7 responses to “ARTHUR W. UPFIELD. The New Shoe (1951).

  1. TomCat

    May 27, 2011 at 2:23 PM

    Another good, to-the-point review! Arthur Upfield was an interesting writer and one that deserves less neglect from this reader, but I definitely liked what little I read of him up to this point. Death of a Lake and Man of Two Tribes beautifully evoked a picture of the draught stricken wastelands of the Australian out bush, and the latter has a murder committed under the most bizarre circumstances imaginable. It even outweirds some of Ellery Queen’s books!

     
  2. Mike

    May 28, 2011 at 1:24 PM

    As yet, I’ve only read this one by Upfield. (It’s one of the 12 classic mystery titles that UCSD brought in a very handsome series back in the 1970s, and I’ve made my way through almost all of them over the years.) I should, indeed, read more by him. Like Finding Maubee, this book combines local color, exotic goings-on, engaging characters, and a sustained focus on actual detection, all in a modest–but by no means modestly entertaining–package. Alas, no one writes that sort of novel anymore, or at any rate no one will publish it.

     
  3. George Kelley

    June 3, 2011 at 6:55 AM

    I’m a fan of Upfield’s mysteries. I just found seven books in the series at a Library book sale. Maybe, someday, all of Upfield’s books will be available as ebooks.

     
    • Mike

      June 3, 2011 at 9:10 AM

      Thanks for the comment. The advent of e-books, no doubt, will ultimately be a boon to all lovers of older crime and mystery writers. It’s clear that print publishers have less and less interest in re-issuing classic books like those by Upfield, and the availability of e-book editions will inevitably improve over time. But, for reasons that are both sentimental and materialistic, I still want to have physical copies of the books that I read. Perhaps the availability and the quality of print-on-demand books will improve as well.

       
  4. Richard

    June 3, 2011 at 1:51 PM

    I have 9 of these books by Upfield, none of them this one. I wish I did have this one, it sounds very good indeed.

     
  5. lesblatt

    May 24, 2012 at 2:35 PM

    Sorry to be so late finding this blog, Mike, but delighted to read your review of “The new Shoe.” I think it’s one of Upfield’s best, along with “Man of Two Tribes” and “Death of a Swagman.” Bony is one of my favorites and I do wish a publisher would get his books back into print!
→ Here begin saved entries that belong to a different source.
(* ===== verification/Acl.v ===== *)
(** * acl.c: access lists

    The addresses of a listener's clients are matched against the rules of a file.
    Words of an IPv6 address are in network order here; masking and comparing do not
    depend on the order of the bytes.  [getaddrinfo] is a parameter: it gives the
    addresses of a name, or fails. *)

From S2P Require Import Prelude Cfloat Cfgfile.
From Stdlib Require Import ZArith Lia Bool String.
From stdpp Require Import base tactics list numbers.
Open Scope Z_scope.

(** ** Data *)

Inductive sockaddr : Set :=
  | Inet (addr : Z)
  | Inet6 (words : list Z)
  | OtherFamily.

Record acl_e4_t := mk_e4 { e4_addr : Z; e4_mask : Z; e4_allow : Z }.
Record acl_e6_t := mk_e6 { e6_addr : list Z; e6_mask : list Z; e6_prefixlen : Z; e6_allow : Z }.
Record acl_t := mk_acl { entries4 : list acl_e4_t; entries6 : list acl_e6_t }.

Definition acl_new : acl_t := mk_acl [] [].

(** [acl_dup] pushes the entries one by one on the head of the copy. *)
Definition acl_dup (acl : acl_t) : acl_t :=
  mk_acl (fold_left (fun l e => e :: l) acl.(entries4) []) (fold_left (fun l e => e :: l) acl.(entries6) []).

(** ** Masks *)

Fixpoint mask4 (n : nat) (mask : Z) : Z :=
  match n with O => mask | S n => mask4 n (Z.lor (Z.shiftr mask 1) (Z.shiftl 1 31)) end.

Fixpoint mask6 (words : nat) (shift : Z) : list Z :=
  match words with
  | O => []
  | S words =>
      let s := if shift >? 32 then 32 else shift in
      u32 (0 - Z.shiftl 1 (32 - s)) :: mask6 words (shift - s)
  end.

Definition land_words (a m : list Z) : list Z := zip_with Z.land a m.

(** One address that [getaddrinfo] gave. *)
Definition add_entry (acl : acl_t) (a : sockaddr) (prefixlen allow : Z) : acl_t :=
  match a with
  | Inet6 w =>
      let e := if prefixlen =? 128 then mk_e6 w (replicate 4 (2 ^ 32 - 1)) prefixlen allow
               else let m := mask6 4 prefixlen in mk_e6 (land_words w m) m prefixlen allow in
      mk_acl acl.(entries4) (e :: acl.(entries6))
  | Inet a =>
      let prefixlen := if prefixlen >? 32 then 32 else prefixlen in
      let mask := mask4 (Z.to_nat prefixlen) 0 in
      mk_acl (mk_e4 (Z.land a mask) mask allow :: acl.(entries4)) acl.(entries6)
  | OtherFamily => acl
  end.

(** [strchr(s, c)] and a NUL written there: what is before and what is behind. *)
Fixpoint split_at (c : Z) (s : list Z) : list Z * option (list Z) :=
  match s with
  | [] => ([], None)
  | x :: t => if x =? c then ([], Some t) else let '(a, b) := split_at c t in (x :: a, b)
  end.

Definition cut (c : Z) (s : list Z) : list Z := (split_at c s).1.

Section Load.
Variable getaddrinfo : list Z -> option (list sockaddr).
(* ===== verification/Passcode.v ===== *)
(** * passcode.c: the login passcode

    [aprs_passcode] hashes the callsign without its SSID, two bytes at a time,
    on a 16-bit [short]. *)

From S2P Require Import Prelude.
From Stdlib Require Import ZArith Lia Bool String Ascii.
From stdpp Require Import base tactics list numbers.
Open Scope Z_scope.

Definition kKey : Z := 29666.   (* 0x73e2 *)

(** The copy loop: at most nine characters, up to a '-' or the NUL. *)
Fixpoint rootCall (n : nat) (theCall : list Z) : list Z :=
  match n, theCall with
  | S n', c :: t => if (c =? ch_dash) || (c =? 0) then [] else toupper c :: rootCall n' t
  | _, _ => []
  end.

(** The hash loop over [rootCall], which is NUL terminated: for an odd length
    the last low byte is the NUL. *)
Fixpoint passcode_loop (hash : Z) (ptr : list Z) : Z :=
  match ptr with
  | hi :: lo :: t =>
      passcode_loop (i16 (Z.lxor (i16 (Z.lxor hash (Z.shiftl (schar hi) 8))) (schar lo))) t
  | [hi] => i16 (Z.lxor (i16 (Z.lxor hash (Z.shiftl (schar hi) 8))) 0)
  | [] => hash
  end.

Definition aprs_passcode (theCall : list Z) : Z :=
  Z.land (passcode_loop (i16 kKey) (rootCall 9 theCall)) 32767.

(** * Lemmas *)

Lemma aprs_passcode_nonneg call : 0 <= aprs_passcode call.
Proof. unfold aprs_passcode. apply Z.land_nonneg. by right. Qed.

Lemma rootCall_length n s : (length (rootCall n s) <= n)%nat.
Proof.
  revert s. induction n as [|n IH]; intros [|c s]; simpl; try lia.
  split_if; simpl; [lia|]. specialize (IH s). lia.
Qed.

Lemma rootCall_upper n s : rootCall n (map toupper s) = rootCall n s.
Proof.
  revert s. induction n as [|n IH]; intros [|c s]; simpl; try done.
  assert (toupper (toupper c) = toupper c) as ->
    by (unfold toupper, islower; repeat split_if; lia).
  assert ((toupper c =? ch_dash) || (toupper c =? 0) = (c =? ch_dash) || (c =? 0)) as ->
    by (unfold toupper, islower; repeat split_if; lia).
  split_if; [done|]. by rewrite IH.
Qed.

Lemma rootCall_ssid n call ssid : rootCall n (call ++ ch_dash :: ssid) = rootCall n call.
Proof.
  revert call. induction n as [|n IH]; intros [|c s]; simpl; try done.
  split_if; [done|]. by rewrite IH.
Qed.

(** * Properties *)

(** The passcode of a callsign is a non-negative [short] (0 to 32767); it
    depends neither on the SSID nor on letter case. *)
Theorem aprs_passcode_spec call ssid :
  0 <= aprs_passcode call <= 32767 /\
  aprs_passcode (call ++ ch_dash :: ssid) = aprs_passcode call /\
  aprs_passcode (map toupper call) = aprs_passcode call.
Proof.
  unfold aprs_passcode. rewrite rootCall_ssid, rootCall_upper. split; [|done].
  change 32767 with (Z.ones 15). rewrite Z.land_ones by lia.
  pose proof (Z.mod_pos_bound (passcode_loop (i16 kKey) (rootCall 9 call)) (2 ^ 15)
    ltac:(lia)). change (Z.ones 15) with (2 ^ 15 - 1). lia.
Qed.

(** The published test vector: the passcode of N0CALL is 13023. *)
Example passcode_n0call : aprs_passcode (str "N0CALL-15") = 13023.
Proof. vm_compute. reflexivity. Qed.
    Thanks for the link, by the way, and I’ve put you on my blogroll as well over at http://www.classicmysteries.net

    Les Blatt

     
  6. Mike

    May 24, 2012 at 4:05 PM

    Les: I’m not sure why, but I put off reading Upfield for a great many years. I’ve still read only this one of his books (there are so many other books out there, all with a worthy claim on one’s attention!)–but I appreciate the tip in which others I should seek out.

    Thanks for adding me to your blogroll.